Alors que sa demande d’asile a été déboutée, l’accusé se disait âgé de quinze ans au moment des faits mais un expert lui a attribué entre 17 et 20 ans.

Sans famille ni contact en Allemagne, ce jeune Abdul D., qui serait arrivé d’Afghanistan, a reconnu les faits qui lui sont reprochés et a exprimé des remords au cours d’une audience au tribunal.

Selon l’accusation, le suspect aurait agi par « jalousie », n’ayant pas supporté la rupture voulue par la victime.

A la fin de l’année 2017, Abdul D. a  tué son ex-petite-amie de plusieurs coups de couteau à l’intérieur d’une supérette dans la commune de Kendel.

Le jeune homme venait d’acheter l’arme du crime, un couteau à pain, dans le lieu même du meurtre.

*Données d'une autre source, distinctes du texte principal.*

Lemma balanced_accepted :
  balanced_totals ids ts tp tr →
  ∃ st, snd (_process_input_data yvar ivar tvar tp tr d) = Ok st ∧
        periods_all st = pa ∧ periods_pre_treatment st = pp ∧
        n_controls st = nc ∧ n_covariates st = Z.of_nat (length covs) ∧
        0 ≤ n_controls st ∧
        shape (treated_outcome_all st) = (Z.to_nat pa, 1%nat) ∧
        shape (treated_outcome st) = (Z.to_nat pp, 1%nat) ∧
        shape (treated_covariates st) = (length covs, 1%nat) ∧
        shape (control_outcome_all st) = (Z.to_nat pa, Z.to_nat nc) ∧
        shape (control_outcome st) = (Z.to_nat pp, Z.to_nat nc) ∧
        shape (control_covariates st)
          = (length covs, if decide (pp = 0) then 0%nat else Z.to_nat nc) ∧
        (covs = [] →
         rows (treated_covariates st) = [] ∧ rows (control_covariates st) = []).
Proof.
  intros (Hids & H1 & H2 & H3 & H4).
  pose proof Htyped as [_ _ _ _ Hidlen Htlen Hlab].
  pose proof (controls_nonnegative Hids) as Hnc.
  rewrite (ingest_view _ _ _ _ _ _ _ Htyped Ho Hoi Hot). cbn [snd]. cbv zeta.
  rewrite (treated_view _ _ _ _ _ _ _ Htyped Ho Hoi Hot) by apply covariates_typed.
  rewrite (control_view _ _ _ _ _ _ _ Htyped Ho Hoi Hot) by apply covariates_typed.
  cbn [snd]. cbv zeta.
  rewrite (reshape_Z (filter_by ((λ x, bool_decide (x = tr)) <$> ids) (num yvar)) pa 1)
    by (rewrite ?length_filter_by_pred by congruence; lia).
  cbn [rbind].
  rewrite (reshape_Z _ pp 1)
    by (rewrite ?length_filter_by_both by congruence; lia).
  cbn [rbind].
  rewrite reshape_column by (by rewrite length_fmap).
  cbn [rbind].
  rewrite (reshape_Z (filter_by ((λ x, bool_decide (x ≠ tr)) <$> ids) (num yvar)) nc pa)
    by (rewrite ?length_filter_by_pred by congruence; lia).
  cbn [rbind].
  rewrite (reshape_Z _ nc pp)
    by (rewrite ?length_filter_by_both by congruence; lia).
  cbn [rbind].
  eexists. split; [done|]. cbn.
  split_and!; try done.
  2:{ intros ->. done. }
  f_equal.
  set (p := length (unique (filter (λ x, x < tp) ts))) in *.
  assert (length (filter_by
            (filter_by ((λ x, bool_decide (x ≠ tr)) <$> ids) ((λ x, bool_decide (x < tp)) <$> ts))
            (filter_by ((λ x, bool_decide (x ≠ tr)) <$> ids) (index d)))
          = (Z.to_nat nc * p)%nat) as ->.
  { rewrite length_filter_by_both by congruence.
    apply Nat2Z.inj. rewrite Nat2Z.inj_mul, Z2Nat.id by lia. done. }
  case_decide as Hp.
  - assert (p = 0%nat) as -> by lia. by rewrite Nat.mul_0_r.
  - rewrite arange_div by lia.
    rewrite unique_cells_units; [apply length_arange| |apply NoDup_arange].
    destruct p; [lia|done].
Qed.

Lemma treated_pre_rows_raise :
  Z.of_nat (length (filter (λ it, it.1 = tr ∧ it.2 < tp) (zip ids ts))) ≠ pp →
  snd (_process_input_data yvar ivar tvar tp tr d) = Err ValueError.
Proof.
  intros H2. pose proof Htyped as [_ _ _ _ Hidlen Htlen Hlab].
  destruct (decide (Z.of_nat (length (filter (λ u, u = tr) ids)) = pa)) as [H1|H1];
    [|apply (treated_rows_raise _ _ _ _ _ _ _ Htyped Ho Hoi Hot Hylen); lia].
  rewrite (ingest_view _ _ _ _ _ _ _ Htyped Ho Hoi Hot). cbn [snd]. cbv zeta.
  rewrite (treated_view _ _ _ _ _ _ _ Htyped Ho Hoi Hot) by apply covariates_typed.
  cbn [snd]. cbv zeta.
  rewrite (reshape_Z (filter_by ((λ x, bool_decide (x = tr)) <$> ids) (num yvar)) pa 1)
    by (rewrite ?length_filter_by_pred by congruence; lia).
  cbn [rbind].
  rewrite reshape_mismatch; [done|lia..|].
  rewrite length_filter_by_both by congruence. lia.
Qed.

Lemma unbalanced_rejected :
  ¬ balanced_totals ids ts tp tr →
  snd (_process_input_data yvar ivar tvar tp tr d) = Err ValueError.
Proof.
  intros Hnot.
  destruct (decide (ids = [])) as [Hids|Hids];
    [by apply (empty_frame_raises _ _ _ _ _ _ _ Htyped Ho Hoi Hot)|].
  destruct (decide (Z.of_nat (length (filter (λ u, u = tr) ids)) = pa)) as [H1|H1];
    [|apply (treated_rows_raise _ _ _ _ _ _ _ Htyped Ho Hoi Hot Hylen); lia].
  destruct (decide (Z.of_nat (length (filter (λ it, it.1 = tr ∧ it.2 < tp) (zip ids ts))) = pp))
    as [H2|H2]; [|by apply treated_pre_rows_raise].
  apply (control_rows_raise _ _ _ _ _ _ _ Htyped Ho Hoi Hot Hylen).
  destruct (decide (Z.of_nat (length (filter (λ u, u ≠ tr) ids)) = nc * pa)) as [H3|H3];
    [|by left].
  right. intros H4. apply Hnot. by split_and!.
Qed.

Cette affaire avait pris une tournure politique quand la droite et l’extrême droite allemande ont récupéré ce dossier pour pointer du doigt la politique migratoire de la chancelière Angela Merkel.

Depuis, de nombreuses manifestations et rassemblements ont été organisés à travers le pays, essentiellement à l’est.

Plus récemment, le meurtre d’un homme de 35 ans, dont les deux principaux suspects sont un migrant irakien et un complice présumé d’origine syrienne, ont donné lieu à des rassemblements qui ont dégénéré en chasse à l’homme dans la ville de Chemnitz, située dans la Saxe.